Twenty-Four #5
“Well, if she had told Dane about Caleb, not gone to jail for him, and protected you and Dane…maybe she would’ve had that chance with him that she was looking for.”
“But she thought she had already lost Dane.”
He leaned forward, staring at me across the counter, him in the kitchen cooking, me sitting on a barstool watching him. “But she still had you, and having you…she would’ve gotten Dane eventually. All she had to do was protect you and she would’ve had your brother in the palm of her hand.”
“But she didn’t.”
“No, she didn’t.”
“Are you mad at me?”
“No,” he said, passing me a plate with a very large cheese-and-ham omelet on it.
“I just want you to get it finally.
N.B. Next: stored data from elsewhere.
(** * ROW: one line of the console text buffer (src/buffer/out/Row.cpp)

    A shallow embedding of [ROW], the class that owns one glyph storage
    ([CharRow]) and one attribute storage ([ATTR_ROW]) and keeps them at the
    same width.  [Row.cpp] is translated function by function.  The two
    storages, the attribute iterator and the WIL error macros are declared in
    headers that are not part of the translated file: they enter as
    interfaces ([CharRowOps], [AttrRowOps], [ErrorMacros]) whose contracts
    ([CharRowContract], [AttrRowContract], [ErrorMacrosContract]) are taken
    from the interface description of the row specification.  A concrete
    implementation of both storages ([Module Model]) shows that the contracts
    can be met and serves to run the row on concrete inputs.

    [ROW::GetText] and [ROW::GetUnicodeStorage] only forward to the glyph
    storage and to the owning buffer; nothing below depends on them. *)

From Stdlib Require Import ZArith NArith List Lia Bool.
Import ListNotations.

(* ------------------------------------------------------------------ *)
(** ** Machine integers *)

(** [size_t] on the 64-bit target: an [N] below [2^64]. *)
Definition size_t_modulus : N := 2 ^ 64.

Definition in_size_t (n : N) : Prop := (n < size_t_modulus)%N.

(** Unsigned addition and subtraction wrap modulo [2^64]. *)
Definition size_t_add (a b : N) : N := ((a + b) mod size_t_modulus)%N.

Definition size_t_sub (a b : N) : N :=
  Z.to_N ((Z.of_N a - Z.of_N b) mod Z.of_N size_t_modulus).

(** [ptrdiff_t]: the conversion of a [size_t] to the signed difference type
    that [std::next] takes reinterprets values from [2^63] on as negative. *)
Definition PTRDIFF_MAX : N := 2 ^ 63 - 1.

Definition ptrdiff_of_size_t (n : N) : Z :=
  let z := (Z.of_N n mod Z.of_N size_t_modulus)%Z in
  if (z <=? Z.of_N PTRDIFF_MAX)%Z then z else (z - Z.of_N size_t_modulus)%Z.

(** [SHORT] is a signed 16-bit integer, [UINT] an unsigned 32-bit one. *)
Definition SHORT := Z.

(** [HRESULT]: a signed 32-bit status; negative values are failures. *)
Definition HRESULT := Z.

Definition S_OK : HRESULT := 0%Z.
Definition E_INVALIDARG : HRESULT := (0x80070057 - 2 ^ 32)%Z.
Definition E_OUTOFMEMORY : HRESULT := (0x8007000E - 2 ^ 32)%Z.

Definition FAILED (hr : HRESULT) : bool := (hr <? 0)%Z.
Definition SUCCEEDED (hr : HRESULT) : bool := (0 <=? hr)%Z.

(* ------------------------------------------------------------------ *)
(** ** Exceptions and results *)

(** The C++ exceptions that travel through [Row.cpp]. *)
Inductive exn : Type :=
| ResultException (hr : HRESULT)   (* THROW_HR_IF *)
| narrowing_error                  (* gsl::narrow *)
| bad_alloc                        (* std::bad_alloc *)
| out_of_range.                    (* std::vector::at *)

(** The result of evaluating an expression: a value, an exception in flight,
    or undefined behaviour (a read outside the storage). *)
Inductive outcome (A : Type) : Type :=
| Ok (a : A)
| Throw (e : exn)
| Undefined.

Arguments Ok {A} a.
Arguments Throw {A} e.
Arguments Undefined {A}.

Definition bind {A B : Type} (m : outcome A) (k : A -> outcome B) : outcome B :=
  match m with
  | Ok a => k a
  | Throw e => Throw e
  | Undefined => Undefined
  end.

Notation "x <- m ;; k" := (bind m (fun x => k))
  (at level 61, m at next level, right associativity).

Definition is_Ok {A : Type} (m : outcome A) : Prop := exists a, m = Ok a.
Definition is_Throw {A : Type} (m : outcome A) : Prop := exists e, m = Throw e.

(** A mutating member function returns the exception it left by, if any,
    next to the object as it is afterwards. *)
Definition raised := option exn.

(** [gsl::narrow<size_t>(short)] and [gsl::narrow<UINT>(short)]: a negative
    value does not survive the round trip and throws. *)
Definition narrow_size_t (v : SHORT) : outcome N :=
  if (v <? 0)%Z then Throw narrowing_error else Ok (Z.to_N v).

Definition narrow_UINT (v : SHORT) : outcome N :=
  if (v <? 0)%Z then Throw narrowing_error else Ok (Z.to_N v).

(* ------------------------------------------------------------------ *)
(** ** Cell data *)

(** Modelled from the spec: [TextAttribute] is declared outside Row.cpp; the
    row only stores and copies it (a colour/style value). *)
Definition TextAttribute := N.

(** Modelled from the spec: the glyph of a column, one or more code units. *)
Definition Glyph := list N.

(** Modelled from the spec: the width classification of a column. *)
Inductive DbcsAttribute : Type :=
| Single
| Leading
| Trailing
| NoGlyph.

(** Modelled from the spec: [OutputCell], the snapshot of one column built by
    the three-argument constructor that [AsCells] and [at] both call. *)
Record OutputCell : Type := mkOutputCell {
  oc_glyph : Glyph;
  oc_dbcs : DbcsAttribute;
  oc_attr : TextAttribute
}.

(** The non-owning pointer to the text buffer, as an address. *)
Definition TextBufferPtr := N.

(* ------------------------------------------------------------------ *)
(** ** The collaborators' interfaces *)

(** Modelled from the spec: the member functions of [CharRow] that Row.cpp
    calls.  [G] is the state of the glyph storage, including whatever decides
    whether an allocation succeeds. *)
Class CharRowOps (G : Type) : Type := {
  cr_new : N -> outcome G;                       (* CharRow(rowWidth, this) *)
  cr_size : G -> N;                              (* size() *)
  cr_Reset : G -> G;                             (* Reset() *)
  cr_Resize : N -> G -> HRESULT * G;             (* Resize(newSize) *)
  cr_ClearCell : N -> G -> raised * G;           (* ClearCell(column) *)
  cr_GlyphAt : G -> N -> outcome Glyph;          (* GlyphAt(column) *)
  cr_DbcsAttrAt : G -> N -> outcome DbcsAttribute; (* DbcsAttrAt(column) *)
  blank_glyph : Glyph                            (* the empty default *)
}.

(** Modelled from the spec: the member functions of [ATTR_ROW] and of its
    iterator that Row.cpp calls.  [A] is the state of the attribute storage,
    [I] the iterator.  [it_advance] is [std::next]/[operator+=] with its
    signed distance, [it_incr] is [operator++], [it_deref] is [operator*]. *)
Class AttrRowOps (A I : Type) : Type := {
  ar_new : N -> TextAttribute -> outcome A;      (* ATTR_ROW(width, attr) *)
  ar_size : A -> N;                              (* the width it covers *)
  ar_Reset : TextAttribute -> A -> raised * A;   (* Reset(attr) *)
  ar_Resize : N -> A -> raised * A;              (* Resize(newWidth) *)
  ar_GetAttrByColumn : A -> N -> outcome TextAttribute;
  ar_begin : A -> I;                             (* begin() *)
  it_advance : I -> Z -> I;
  it_incr : I -> I;
  it_deref : I -> outcome TextAttribute
}.

(** The WIL macros are defined outside Row.cpp.  [CATCH_RETURN] turns the
    exception it catches into the [HRESULT] the function returns. *)
Class ErrorMacros : Type := {
  ResultFromCaughtException : exn -> HRESULT
}.

(* ------------------------------------------------------------------ *)
(** ** ROW *)

Section RowDefinitions.

Context {G A I : Type} {crops : CharRowOps G} {arops : AttrRowOps A I}
        {wil : ErrorMacros}.

(** The data members of [ROW]. *)
Record ROW : Type := mkROW {
  _id : SHORT;
  _rowWidth : N;
  _charRow : G;
  _attrRow : A;
  _pParent : TextBufferPtr
}.

Definition set_id (id : SHORT) (r : ROW) : ROW :=
  mkROW id (_rowWidth r) (_charRow r) (_attrRow r) (_pParent r).

Definition set_rowWidth (w : N) (r : ROW) : ROW :=
  mkROW (_id r) w (_charRow r) (_attrRow r) (_pParent r).

Definition set_charRow (g : G) (r : ROW) : ROW :=
  mkROW (_id r) (_rowWidth r) g (_attrRow r) (_pParent r).

Definition set_attrRow (a : A) (r : ROW) : ROW :=
  mkROW (_id r) (_rowWidth r) (_charRow r) a (_pParent r).

(** [ROW::ROW(rowId, rowWidth, fillAttribute, pParent)].  Each initialiser
    narrows [rowWidth] again; the glyph storage is built before the attribute
    storage.  An exception leaves no object behind. *)
Definition ROW_new (rowId : SHORT) (rowWidth : SHORT)
    (fillAttribute : TextAttribute) (pParent : TextBufferPtr) : outcome ROW :=
  w <- narrow_size_t rowWidth ;;
  cw <- narrow_size_t rowWidth ;;
  g <- cr_new cw ;;
  aw <- narrow_UINT rowWidth ;;
  a <- ar_new aw fillAttribute ;;
  Ok (mkROW rowId w g a pParent).

(** [ROW::size] *)
Definition size (r : ROW) : N := _rowWidth r.

(** [ROW::GetCharRow], [ROW::GetAttrRow] *)
Definition GetCharRow (r : ROW) : G := _charRow r.
Definition GetAttrRow (r : ROW) : A := _attrRow r.

(** [ROW::GetId], [ROW::SetId] *)
Definition GetId (r : ROW) : SHORT := _id r.
Definition SetId (id : SHORT) (r : ROW) : ROW := set_id id r.

(** [ROW::Reset(Attr)]: the glyph storage is reset outside the [try]; any
    exception of the attribute reset is caught and reported as [false]. *)
Definition Reset (Attr : TextAttribute) (r : ROW) : bool * ROW :=
  let r1 := set_charRow (cr_Reset (_charRow r)) r in
  let (res, a) := ar_Reset Attr (_attrRow r1) in
  let r2 := set_attrRow a r1 in
  match res with
  | Some _ => (false, r2)
  | None => (true, r2)
  end.

(** [ROW::Resize(width)]: [RETURN_IF_FAILED] on the glyph resize, then the
    attribute resize under [CATCH_RETURN], then the assignment of
    [_rowWidth]. *)
Definition Resize (width : N) (r : ROW) : HRESULT * ROW :=
  let (hr, g) := cr_Resize width (_charRow r) in
  let r1 := set_charRow g r in
  if FAILED hr then (hr, r1)
  else
    let (res, a) := ar_Resize width (_attrRow r1) in
    let r2 := set_attrRow a r1 in
    match res with
    | Some e => (ResultFromCaughtException e, r2)
    | None => (S_OK, set_rowWidth width r2)
    end.

(** [ROW::ClearColumn(column)]: the guard compares with the glyph storage's
    own size. *)
Definition ClearColumn (column : N) (r : ROW) : raised * ROW :=
  if (cr_size (_charRow r) <=? column)%N
  then (Some (ResultException E_INVALIDARG), r)
  else
    let (res, g) := cr_ClearCell column (_charRow r) in
    (res, set_charRow g r).

(** The body of the [for] loop of [ROW::AsCells(startIndex, count)], for the
    [n] iterations that remain: [i] is the loop counter, [it] the attribute
    iterator, [cells] the vector built so far. *)
Fixpoint AsCells_loop (n : nat) (r : ROW) (startIndex i : N) (it : I)
    (cells : list OutputCell) : outcome (list OutputCell) :=
  match n with
  | O => Ok cells
  | S n' =>
      let index := size_t_add startIndex i in
      glyph <- cr_GlyphAt (_charRow r) index ;;
      dbcs <- cr_DbcsAttrAt (_charRow r) index ;;
      attr <- it_deref it ;;
      AsCells_loop n' r startIndex (size_t_add i 1) (it_incr it)
        (cells ++ [mkOutputCell glyph dbcs attr])
  end.

(** [ROW::AsCells(startIndex, count)].  The loop runs for
    [i = 0 .. count-1].  [cells.reserve(count)] sets capacity aside before
    the loop; that it throws when the count is more than a vector can hold
    or memory is short is not modelled, so for such counts the function
    stands for the loop alone. *)
Definition AsCells2 (r : ROW) (startIndex count : N) : outcome (list OutputCell) :=
  let it := it_advance (ar_begin (_attrRow r)) (ptrdiff_of_size_t startIndex) in
  AsCells_loop (N.to_nat count) r startIndex 0%N it [].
I want you to realize that you are not a superhero, you are not bulletproof. You need me to protect you, and I need to do it. All I want is to stand between you and the world… Please just let me.”
I nodded.
“You agree, but then you just go off and do whatever the hell you feel like.”
But I had learned my lesson. I was tired of being scared. I would let Sam take care of me.
“So what?”
“Give me another chance, okay?” I asked him. “I promise to start making phenomenally good choices from here on in.”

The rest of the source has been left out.